Libia: Haftar minaccia, l'Italia va avanti

Venerdì 4 Agosto 2017 di Marco Ventura
Il generale Khalifa Haftar (Ansa)

È un altolà più che una minaccia concreta quello che il generale Khalifa Haftar lancia all'Italia dopo il via libera alla missione navale davanti alle coste libiche e l'ingresso nelle acque di Tripoli del pattugliatore d'altura Comandante Borsini in ricognizione. Una seconda unità di supporto logistico, una nave officina, sarebbe in viaggio per fornire al momento opportuno supporto alla prima, secondo la Difesa in acque internazionali e al termine della ricognizione, in una situazione che il presidente della Commissione Difesa del Senato, Nicola Latorre, definisce «complessa ma non tale da compromettere la missione italiana».

IL CONTRASTO
Molte ieri le conferme all'irritazione del signore di Bengasi. Il colonnello Ahmed al-Mesmari, portavoce delle forze guidate da Haftar, annuncia all'agenzia di stampa tedesca Dpa il contrasto a qualsiasi nave militare straniera entri nelle acque libiche «senza permesso, in base alle nostre regole d'ingaggio, ovvero l'intercettazione, l'avvertimento e il confronto diretto. Ci impegneremo - aggiunge - a usare tutte le nostre capacità di combattimento».

Anche l'ufficio dei media dell'Lna, l'autoproclamato esercito nazionale libico di Haftar, conferma sul suo profilo ufficiale Facebook che il generale ha dato ordini alle basi navali di Tobruk, Bengasi e Ras Lanuf di colpire le unità che sconfinano senza autorizzazione. Fonti italiane derubricano le minacce di Haftar a dialettica politica e osservano, in sintonia con la portavoce del servizio esterno della Ue Catherine Ray, che a farsene portavoce sono per lo più i media locali. Nessuna minaccia che possa impensierire i nostri militari, che stando al ministro della Difesa Roberta Pinotti hanno «la massima protezione» e potranno, ovviamente, difendersi rispondendo al fuoco.

LA MISSIONE
Le unità italiane in rotta verso la Libia fanno parte del dispositivo nazionale Mare Sicuro. Il commissario europeo alle politiche migratorie, Dimitris Avramopoulos, ha ipotizzato che la missione europea Sophia potrebbe anch'essa passare alla fase 3, «nelle acque libiche come previsto dall'inizio, pronti ad agire se le autorità libiche lo chiederanno».

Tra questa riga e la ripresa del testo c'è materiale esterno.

(** ** The parcel sequence after a legal move, in the specification's words *)

(** (a) every parcel at the robot's place goes to the destination, the
    others are left as they are; *)
Fixpoint relocate (here destination : value) (ps : list parcel) : list parcel :=
  match ps with
  | [] => []
  | p :: rest =>
      (if decide (parcel_place p = here)
       then {| parcel_place := destination; address := address p |}
       else p)
      :: relocate here destination rest
  end.

(** (b) then every parcel whose place is its address is dropped. *)
Fixpoint drop_delivered (ps : list parcel) : list parcel :=
  match ps with
  | [] => []
  | p :: rest =>
      if decide (parcel_place p = address p) then drop_delivered rest
      else p :: drop_delivered rest
  end.

(** What becomes of one parcel in a legal move: it is dropped ([None]) or it
    is kept, carried along or not. *)
Definition fate (here destination : value) (p : parcel) : option parcel :=
  if decide (parcel_place p = here) then
    if decide (address p = destination) then None
    else Some {| parcel_place := destination; address := address p |}
  else
    if decide (parcel_place p = address p) then None else Some p.

(** ** Edge lists as the specification describes them *)

Definition well_formed (r : string) : Prop := length (split dash r) = 2.

(** The descriptor [r] is the road between [a] and [b], written either way. *)
Definition joins (a b r : string) : bool :=
  String.eqb r (descriptor a b) || String.eqb r (descriptor b a).

(** ** [runRobot] *)

Record action (M : Type) : Type := mkAction {
  direction : value;
  memory : option M   (* [None] is [undefined] *)
}.
Arguments mkAction {M} direction memory.
Arguments direction {M} a.
Arguments memory {M} a.

(** What a run does that can be seen from outside: it calls the strategy and
    it prints lines. *)
Inductive event (M : Type) : Type :=
  | Called (state : VillageState) (memory : option M)
  | Moved (direction : value)              (* [Moved to ${direction}] *)
  | Done (turn : nat).                     (* [Done in ${turn} turns] *)
Arguments Called {M} state memory.
Arguments Moved {M} direction.
Arguments Done {M} turn.

Section Driver.
Context {M W : Type}.

(** A strategy is called with the state and the memory; whatever else it
    reads or changes (a random number generator, say) is the world [W]. *)
Definition strategy : Type :=
  VillageState → option M → W → completion (action M * W).

(** The loop of [runRobot], [fuel] iterations of it at most.  [turn] is a
    JavaScript number; it counts exactly as long as it is below 2^53, and
    is a natural number here. *)
Fixpoint run_loop (roadGraph : graph) (robot : strategy) (fuel turn : nat)
    (state : VillageState) (mem : option M) (w : W)
    (trace : list (event M)) : option (list (event M) * completion W) :=
  match fuel with
  | 0 => None
  | S fuel =>
      if Nat.eqb (length (parcels state)) 0 then
        Some (trace ++ [Done turn], Normal w)
      else
        match robot state mem w with
        | Throw e => Some (trace ++ [Called state mem], Throw e)
        | Normal (action, w) =>
            match move roadGraph state (direction action) with
            | Throw e => Some (trace ++ [Called state mem], Throw e)
            | Normal state' =>
                run_loop roadGraph robot fuel (S turn) state'
                  (memory action) w
                  (trace ++ [Called state mem; Moved (direction action)])
            end
        end
  end.

Definition runRobot (roadGraph : graph) (fuel : nat) (state : VillageState)
    (robot : strategy) (memory : option M) (w : W)
  : option (list (event M) * completion W) :=
  run_loop roadGraph robot fuel 0 state memory w [].
End Driver.

Definition is_called {M} (ev : event M) : bool :=
  match ev with Called _ _ => true | _ => false end.

Definition is_moved {M} (ev : event M) : bool :=
  match ev with Moved _ => true | _ => false end.

(** Number of times the strategy was called in a trace. *)
Definition invocations {M} (t : list (event M)) : nat :=
  length (List.filter is_called t).

(** Number of loop iterations completed in a trace: each ends by printing its
    move. *)
Definition moves_taken {M} (t : list (event M)) : nat :=
  length (List.filter is_moved t).

(** The turns of a run, one after the other: [session g robot s m w t s' m' w']
    says that from the state [s], the memory [m] and the world [w], the
    turns that print [t] lead to [s'], [m'] and [w'].  A turn is taken only
    while there are parcels; the state, the memory and the world of a turn
    are those the turn before has left. *)
Inductive session {M W : Type} (g : graph) (robot : @strategy M W)
  : VillageState → option M → W → list (event M)
    → VillageState → option M → W → Prop :=
  | session_end s m w : session g robot s m w [] s m w
  | session_turn s m w a w1 s1 t s' m' w' :
      parcels s ≠ [] →
      robot s m w = Normal (a, w1) →
      move g s (direction a) = Normal s1 →
      session g robot s1 (memory a) w1 t s' m' w' →
      session g robot s m w (Called s m :: Moved (direction a) :: t) s' m' w'.

(** ** [randomPick] and [randomRobot] *)

(** The numbers that [Math.random()] is going to return, in order. *)
Definition entropy : Type := nat → float.

Definition Math_random (e : entropy) : float * entropy :=
  (e 0, λ n, e (S n)).

(** [array.length] as a number; an array has fewer than 2^32 elements. *)
Definition to_number (n : nat) : float :=
  PrimFloat.of_uint63 (Uint63.of_Z (Z.of_nat n)).

(** [Math.floor(x)] as an array index, when it is one. *)
Definition floor_index (x : float) : option nat :=
  match Prim2SF x with
  | S754_zero _ => Some 0
  | S754_finite false m e =>
      Some (Z.to_nat (if (0 <=? e)%Z then Z.shiftl (Z.pos m) e
                      else Z.shiftr (Z.pos m) (- e)))
  | _ => None
  end.

(** [array[choice]]: [undefined] outside the array. *)
Definition element (array : list value) (choice : option nat) : value :=
  match choice with
  | Some i => default VUndef (array !! i)
  | None => VUndef
  end.

(** [array] is [None] when the caller passes [undefined]. *)
Definition randomPick (array : option (list value)) (e : entropy)
  : completion (value * entropy) :=
  let '(r, e) := Math_random e in
  match array with
  | None => Throw TypeError
  | Some array =>
      let choice := floor_index (PrimFloat.mul r (to_number (length array))) in
      Normal (element array choice, e)
  end.

Definition randomRobot {M : Type} (roadGraph : graph)
  : @strategy M entropy :=
  λ state _ e,
    match randomPick (roadGraph !! to_key (place state)) e with
    | Throw err => Throw err
    | Normal (d, e) => Normal ({| direction := d; memory := None |}, e)
    end.

(** The action of a call, whatever it did to the world. *)
Definition action_of {M W : Type} (c : completion (action M * W))
  : completion (action M) :=
  match c with
  | Normal (a, _) => Normal a
  | Throw e => Throw e
  end.

(** What [buildGraph] makes of one descriptor, whatever its form, told for
    the neighbour list of the key [k]: only the first two components of the
    descriptor count.  A descriptor [a], without separator, appends
    [undefined] to the list of [a] and [a] to the list of the key
    ["undefined"]; a descriptor with the components [a], [b] and possibly
    more appends [b] to the list of [a] and [a] to the list of [b]; nothing
    else is appended. *)
Definition read_descriptor (k : string) (r : string) : list value :=
  match split dash r with
  | [] => []
  | [a] =>
      (if decide (k = a) then [VUndef] else [])
      ++ (if decide (k = "undefined") then [VStr a] else [])
  | a :: b :: _ =>
      (if decide (k = a) then [VStr b] else [])
      ++ (if decide (k = b) then [VStr a] else [])
  end.

(** The two property keys that one descriptor touches. *)
Definition ends (r : string) : list string :=
  let '(from, to) := destructure2 (split dash r) in
  [to_key from; to_key to].

(** No entry of a graph under construction is an empty list. *)
Definition entries_nonempty (g : graph) : Prop :=
  ∀ k l, g !! k = Some l → l ≠ [].

(** ** Reading a run *)

(** The directions of the moves printed in a trace, in order. *)
Fixpoint directions {M} (t : list (event M)) : list value :=
  match t with
  | [] => []
  | Moved d :: rest => d :: directions rest
  | _ :: rest => directions rest
  end.

(** [state.move(d1).move(d2)...]: the moves of a list of directions, one
    after the other. *)
Fixpoint travel (g : graph) (s : VillageState) (ds : list value)
  : completion VillageState :=
  match ds with
  | [] => Normal s
  | d :: rest =>
      match move g s d with
      | Normal s' => travel g s' rest
      | Throw e => Throw e
      end
  end.

(** * Properties *)

Lemma loose_eq_true a b : loose_eq a b = true ↔ a = b.
Proof.
  destruct a as [x|], b as [y|]; simpl; try (split; congruence).
  rewrite String.eqb_eq. split; congruence.
Qed.

Lemma loose_neq_true a b : loose_neq a b = true ↔ a ≠ b.
Proof.
  unfold loose_neq. rewrite negb_true_iff, <- not_true_iff_false, loose_eq_true.
  reflexivity.
Qed.

Lemma includes_true l x : includes l x = true ↔ x ∈ l.
Proof.
  unfold includes. rewrite existsb_exists. split.
  - intros (y & Hy & He). apply loose_eq_true in He. subst y.
    by apply list_elem_of_In.
  - intros H. exists x. split; [by apply list_elem_of_In | by apply loose_eq_true].
Qed.

Example next_example :
  move roadGraph first (VStr "Alice's House")
  = Normal (mkVillageState (VStr "Alice's House") []).
Proof. vm_compute. reflexivity. Qed.

(** ** Splitting *)

Section Split.
Variable sep : ascii.

Lemma split_not_nil s : split sep s ≠ [].
Proof.
  destruct s as [|c s]; simpl; [done|].
  destruct (Ascii.eqb c sep); [done|]. by destruct (split sep s).
Qed.

Lemma split_length s : length (split sep s) = S (count_sep sep s).
Proof.
  induction s as [|c s IH]; simpl; [done|].
  destruct (Ascii.eqb c sep); simpl; [by rewrite IH|].
  destruct (split sep s) eqn:E; simpl in *; [done | lia].
Qed.

Lemma split_free s : count_sep sep s = 0 → split sep s = [s].
Proof.
  induction s as [|c s IH]; simpl; [done|].
  destruct (Ascii.eqb c sep); simpl; [done|].
  intros H. by rewrite (IH H).
Qed.

Lemma split_app_sep a b :
  count_sep sep a = 0 → split sep (a +:+ String sep b) = a :: split sep b.
Proof.
  induction a as [|c a IH]; simpl.
  - intros _. by rewrite Ascii.eqb_refl.
  - destruct (Ascii.eqb c sep); simpl; [done|].
    intros H. by rewrite (IH H).
Qed.

Lemma count_sep_app a b :
  count_sep sep (a +:+ b) = count_sep sep a + count_sep sep b.
Proof. induction a as [|c a IH]; simpl; [done|]. rewrite IH. lia. Qed.

(** Joining the pieces with the separator gives the string back. *)
Lemma concat_split s : String.concat (String sep EmptyString) (split sep s) = s.
Proof.
  induction s as [|c s IH]; simpl; [done|].
  destruct (Ascii.eqb_spec c sep) as [->|Hne].
  - pose proof (split_not_nil s) as Hn.
    destruct (split sep s) as [|p ps] eqn:E; [done|].
    simpl in *. by rewrite IH.
  - destruct (split sep s) as [|p ps] eqn:E; [by destruct (split_not_nil s)|].
    simpl in *. destruct ps; simpl in *; by rewrite <- IH.
Qed.
End Split.

Lemma split_descriptor a b :
  count_sep dash a = 0 → count_sep dash b = 0 →
  split dash (descriptor a b) = [a; b].
Proof.
  intros Ha Hb. unfold descriptor.
  by rewrite split_app_sep, (split_free _ b).
Qed.

Lemma split_two_descriptor r a b :
  split dash r = [a; b] → r = descriptor a b.
Proof.
  intros H. rewrite <- (concat_split dash r), H. reflexivity.
Qed.

(** A descriptor with exactly two components is the join of two names
    without separator, and of no other two names. *)
Lemma descriptor_two_pieces a b :
  length (split dash (descriptor a b)) = 2 →
  count_sep dash a = 0 ∧ count_sep dash b = 0.
Proof.
  rewrite split_length. unfold descriptor. rewrite count_sep_app. simpl.
  change (Ascii.eqb dash dash) with true. lia.
Qed.

(** ** The graph under construction *)

Lemma neighbours_elem (g : graph) k v :
  v ∈ neighbours g k → ∃ l, g !! k = Some l ∧ v ∈ l.
Proof.
  unfold neighbours. destruct (g !! k) as [l|]; simpl.
  - eauto.
  - intros H. by apply elem_of_nil in H.
Qed.

Lemma neighbours_addEdge (g : graph) from to k :
  neighbours (addEdge g from to) k
  = neighbours g k ++ (if decide (k = to_key from) then [to] else []).
Proof.
  unfold neighbours, addEdge.
  destruct (g !! to_key from) as [l|] eqn:E; case_decide as Hk; subst;
    rewrite ?lookup_insert_eq, ?E; simpl; try done;
    rewrite lookup_insert_ne by done; by rewrite app_nil_r.
Qed.

Lemma neighbours_add_road (g : graph) r k :
  neighbours (add_road g r) k = neighbours g k ++ contribution k r.
Proof.
  unfold add_road, contribution.
  destruct (destructure2 (split dash r)) as [from to].
  by rewrite !neighbours_addEdge, app_assoc.
Qed.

Il governo Gentiloni procede con grande attenzione nella frastagliata cornice libica, ma con determinazione. E il nostro rappresentante a Tripoli, Giuseppe Perrone, unico ambasciatore occidentale in Libia, in arabo fluente rilascia un'intervista all'emittente tv vicina ad Haftar, Alhadath, per dire che «ciò che ha chiesto il premier al Serraj è il rafforzamento della cooperazione tra Italia e Libia nel campo della lotta all'immigrazione tramite il sostegno alla Guardia costiera e alle altre istituzioni libiche che combattono contro l'immigrazione illegale e i trafficanti».

Il sostegno, aggiunge Perrone, è «logistico e tecnico, lo forniamo da mesi tramite le motovedette e questa collaborazione è importante per rafforzare la sovranità libica e la capacità delle forze di sicurezza di proteggere i confini». Anche il ministro Pinotti aveva detto che erano stati informati della missione «tutti gli interlocutori». Incluso Haftar. Che vede nell'intervento italiano un oggettivo supporto ad Al Serraj.

E non a caso si fa sentire il figlio superstite dell'ex leader libico (liberato di recente dalla sua prigione di Zintan), Saif al Islam Gheddafi, che si è messo sotto la protezione del generale di Bengasi e consuma una vendetta contro l'Italia che non ha protetto il padre contro la Francia nella guerra del 2011: «L'Italia - attacca il secondogenito del Colonnello - ha nostalgia del colonialismo fascista, quando le spiagge di Tripoli erano considerate colonie di Roma.

I politici italiani hanno rovinato le relazioni bilaterali quando hanno permesso l'uso delle basi italiane per bombardarci».